[Records drawn from a dataset]
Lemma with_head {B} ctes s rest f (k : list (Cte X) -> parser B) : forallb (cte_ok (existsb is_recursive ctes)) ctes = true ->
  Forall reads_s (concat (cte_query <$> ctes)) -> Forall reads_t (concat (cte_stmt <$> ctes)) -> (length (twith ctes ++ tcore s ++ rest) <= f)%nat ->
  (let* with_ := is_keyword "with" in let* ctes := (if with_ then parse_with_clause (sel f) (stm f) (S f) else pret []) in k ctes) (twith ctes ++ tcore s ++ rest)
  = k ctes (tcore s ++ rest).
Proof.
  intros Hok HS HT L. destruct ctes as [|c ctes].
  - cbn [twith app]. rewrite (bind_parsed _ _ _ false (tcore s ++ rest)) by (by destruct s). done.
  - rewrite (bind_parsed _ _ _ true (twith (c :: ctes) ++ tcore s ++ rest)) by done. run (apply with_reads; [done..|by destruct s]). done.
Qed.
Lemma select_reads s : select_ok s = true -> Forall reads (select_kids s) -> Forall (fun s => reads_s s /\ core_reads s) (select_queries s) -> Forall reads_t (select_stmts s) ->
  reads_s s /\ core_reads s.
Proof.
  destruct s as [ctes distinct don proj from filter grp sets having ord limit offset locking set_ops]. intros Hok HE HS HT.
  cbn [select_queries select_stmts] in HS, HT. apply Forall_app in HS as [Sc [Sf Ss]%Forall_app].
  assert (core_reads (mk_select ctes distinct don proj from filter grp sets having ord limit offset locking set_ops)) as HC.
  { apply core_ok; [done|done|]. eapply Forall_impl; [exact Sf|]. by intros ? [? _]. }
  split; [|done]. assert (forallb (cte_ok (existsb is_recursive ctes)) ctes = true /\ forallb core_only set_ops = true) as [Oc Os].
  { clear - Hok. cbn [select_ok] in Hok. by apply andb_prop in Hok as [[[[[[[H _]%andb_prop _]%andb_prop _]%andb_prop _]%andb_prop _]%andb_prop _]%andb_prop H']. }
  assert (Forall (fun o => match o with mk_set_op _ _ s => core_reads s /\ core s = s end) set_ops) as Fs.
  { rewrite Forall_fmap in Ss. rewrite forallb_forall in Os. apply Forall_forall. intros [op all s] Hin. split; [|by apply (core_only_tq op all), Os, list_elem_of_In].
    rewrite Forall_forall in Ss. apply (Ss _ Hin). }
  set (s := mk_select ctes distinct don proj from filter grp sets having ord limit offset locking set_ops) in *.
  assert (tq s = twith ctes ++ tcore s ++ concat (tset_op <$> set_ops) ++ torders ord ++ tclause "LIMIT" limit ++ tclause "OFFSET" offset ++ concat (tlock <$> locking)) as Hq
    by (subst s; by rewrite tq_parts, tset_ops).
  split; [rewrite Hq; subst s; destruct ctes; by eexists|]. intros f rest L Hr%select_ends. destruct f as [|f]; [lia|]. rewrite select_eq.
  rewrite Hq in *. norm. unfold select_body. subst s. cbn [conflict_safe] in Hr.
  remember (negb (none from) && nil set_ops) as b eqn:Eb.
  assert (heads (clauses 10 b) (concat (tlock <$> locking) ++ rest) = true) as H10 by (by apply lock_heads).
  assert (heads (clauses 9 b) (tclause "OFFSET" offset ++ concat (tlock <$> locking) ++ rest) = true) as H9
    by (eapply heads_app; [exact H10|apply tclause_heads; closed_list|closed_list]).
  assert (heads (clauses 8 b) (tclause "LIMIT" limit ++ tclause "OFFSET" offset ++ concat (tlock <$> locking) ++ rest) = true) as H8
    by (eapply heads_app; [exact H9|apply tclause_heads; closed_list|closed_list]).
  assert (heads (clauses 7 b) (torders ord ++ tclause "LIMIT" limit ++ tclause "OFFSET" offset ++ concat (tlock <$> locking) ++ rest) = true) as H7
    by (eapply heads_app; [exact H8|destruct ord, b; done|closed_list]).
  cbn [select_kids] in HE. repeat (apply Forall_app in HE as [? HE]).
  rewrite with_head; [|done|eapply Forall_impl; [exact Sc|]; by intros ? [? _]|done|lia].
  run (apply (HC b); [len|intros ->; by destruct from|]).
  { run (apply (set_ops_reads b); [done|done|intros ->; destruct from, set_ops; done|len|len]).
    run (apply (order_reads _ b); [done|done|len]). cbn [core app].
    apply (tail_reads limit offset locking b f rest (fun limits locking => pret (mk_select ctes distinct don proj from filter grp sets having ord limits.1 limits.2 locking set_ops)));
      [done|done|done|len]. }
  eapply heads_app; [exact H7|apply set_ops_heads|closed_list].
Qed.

--

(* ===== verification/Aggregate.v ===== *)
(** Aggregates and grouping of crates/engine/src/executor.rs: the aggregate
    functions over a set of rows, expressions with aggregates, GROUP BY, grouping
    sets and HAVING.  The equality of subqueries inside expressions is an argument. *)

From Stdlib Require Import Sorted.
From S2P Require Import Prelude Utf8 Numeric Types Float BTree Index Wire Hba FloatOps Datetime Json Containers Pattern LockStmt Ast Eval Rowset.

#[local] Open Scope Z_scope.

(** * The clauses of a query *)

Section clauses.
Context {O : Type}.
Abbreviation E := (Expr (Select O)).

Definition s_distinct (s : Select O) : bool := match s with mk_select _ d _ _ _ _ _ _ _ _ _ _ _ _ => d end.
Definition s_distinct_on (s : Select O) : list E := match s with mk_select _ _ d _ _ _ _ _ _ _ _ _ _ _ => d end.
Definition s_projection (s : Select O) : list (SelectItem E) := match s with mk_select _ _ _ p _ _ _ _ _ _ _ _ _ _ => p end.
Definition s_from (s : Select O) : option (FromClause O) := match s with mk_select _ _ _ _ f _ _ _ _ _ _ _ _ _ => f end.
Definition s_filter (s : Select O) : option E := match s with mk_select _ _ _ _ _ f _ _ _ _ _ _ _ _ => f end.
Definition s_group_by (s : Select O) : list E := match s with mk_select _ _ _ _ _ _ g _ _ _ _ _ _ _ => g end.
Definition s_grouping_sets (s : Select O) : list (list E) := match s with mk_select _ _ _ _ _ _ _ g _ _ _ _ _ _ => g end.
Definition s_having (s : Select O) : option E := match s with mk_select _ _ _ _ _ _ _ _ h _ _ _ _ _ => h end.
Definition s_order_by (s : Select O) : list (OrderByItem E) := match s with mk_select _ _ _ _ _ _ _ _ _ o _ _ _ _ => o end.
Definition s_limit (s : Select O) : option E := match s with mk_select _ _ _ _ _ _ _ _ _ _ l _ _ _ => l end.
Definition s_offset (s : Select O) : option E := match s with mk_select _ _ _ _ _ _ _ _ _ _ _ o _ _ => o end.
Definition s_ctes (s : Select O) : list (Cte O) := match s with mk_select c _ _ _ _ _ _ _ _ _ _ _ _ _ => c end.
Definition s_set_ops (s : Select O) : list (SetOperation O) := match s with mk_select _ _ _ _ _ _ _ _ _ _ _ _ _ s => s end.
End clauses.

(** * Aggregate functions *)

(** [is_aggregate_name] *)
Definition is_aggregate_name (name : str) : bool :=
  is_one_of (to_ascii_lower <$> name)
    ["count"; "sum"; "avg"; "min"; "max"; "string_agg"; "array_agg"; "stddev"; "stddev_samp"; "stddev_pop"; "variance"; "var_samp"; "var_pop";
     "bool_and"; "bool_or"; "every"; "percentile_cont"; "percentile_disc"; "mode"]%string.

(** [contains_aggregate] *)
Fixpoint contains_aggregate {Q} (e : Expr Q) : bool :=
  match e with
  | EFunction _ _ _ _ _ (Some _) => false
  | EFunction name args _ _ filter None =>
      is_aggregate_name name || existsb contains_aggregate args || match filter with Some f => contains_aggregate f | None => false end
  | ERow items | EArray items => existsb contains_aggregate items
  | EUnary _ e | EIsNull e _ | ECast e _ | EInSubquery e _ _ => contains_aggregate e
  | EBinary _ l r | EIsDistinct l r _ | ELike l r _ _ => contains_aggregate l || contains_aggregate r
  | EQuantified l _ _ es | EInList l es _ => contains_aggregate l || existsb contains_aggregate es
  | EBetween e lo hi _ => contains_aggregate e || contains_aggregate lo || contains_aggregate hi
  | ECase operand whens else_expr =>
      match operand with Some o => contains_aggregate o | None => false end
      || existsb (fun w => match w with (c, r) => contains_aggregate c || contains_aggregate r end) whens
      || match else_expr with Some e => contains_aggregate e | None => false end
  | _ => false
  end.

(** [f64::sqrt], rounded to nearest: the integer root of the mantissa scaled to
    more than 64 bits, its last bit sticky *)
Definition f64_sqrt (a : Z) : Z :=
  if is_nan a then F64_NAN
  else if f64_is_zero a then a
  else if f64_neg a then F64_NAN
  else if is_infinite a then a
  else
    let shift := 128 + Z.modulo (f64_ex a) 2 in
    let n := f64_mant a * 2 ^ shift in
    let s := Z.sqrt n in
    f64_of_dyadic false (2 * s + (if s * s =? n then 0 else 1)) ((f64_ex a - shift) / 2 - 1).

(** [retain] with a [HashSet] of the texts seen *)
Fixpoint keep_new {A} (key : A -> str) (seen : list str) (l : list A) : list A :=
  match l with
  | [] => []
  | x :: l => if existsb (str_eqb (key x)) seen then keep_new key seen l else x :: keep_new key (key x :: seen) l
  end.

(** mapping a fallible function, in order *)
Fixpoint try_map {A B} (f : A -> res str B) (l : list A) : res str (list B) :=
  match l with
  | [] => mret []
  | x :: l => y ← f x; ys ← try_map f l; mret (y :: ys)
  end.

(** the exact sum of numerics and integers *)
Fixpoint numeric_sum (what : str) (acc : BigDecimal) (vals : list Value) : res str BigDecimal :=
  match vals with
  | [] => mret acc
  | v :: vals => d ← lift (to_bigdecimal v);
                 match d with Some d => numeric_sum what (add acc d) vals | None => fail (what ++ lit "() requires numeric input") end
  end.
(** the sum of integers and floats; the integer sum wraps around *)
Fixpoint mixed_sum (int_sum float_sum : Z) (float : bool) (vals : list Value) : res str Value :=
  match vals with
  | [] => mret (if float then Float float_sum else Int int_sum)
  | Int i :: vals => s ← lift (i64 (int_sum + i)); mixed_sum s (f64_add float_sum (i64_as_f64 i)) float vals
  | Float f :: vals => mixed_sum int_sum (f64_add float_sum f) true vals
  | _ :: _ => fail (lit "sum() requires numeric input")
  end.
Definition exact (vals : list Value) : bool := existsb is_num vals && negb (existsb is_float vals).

§ **TASK ITEM**:
Write down again, exactly as given, only the lines above that fall from the line with "by (eapply heads_app; [exact H9|apply" to the line with "rewrite with_head; [|done|eapply", inclusive.

§ **ANSWER SECTION**:
    by (eapply heads_app; [exact H9|apply tclause_heads; closed_list|closed_list]).
  assert (heads (clauses 7 b) (torders ord ++ tclause "LIMIT" limit ++ tclause "OFFSET" offset ++ concat (tlock <$> locking) ++ rest) = true) as H7
    by (eapply heads_app; [exact H8|destruct ord, b; done|closed_list]).
  cbn [select_kids] in HE. repeat (apply Forall_app in HE as [? HE]).
  rewrite with_head; [|done|eapply Forall_impl; [exact Sc|]; by intros ? [? _]|done|lia].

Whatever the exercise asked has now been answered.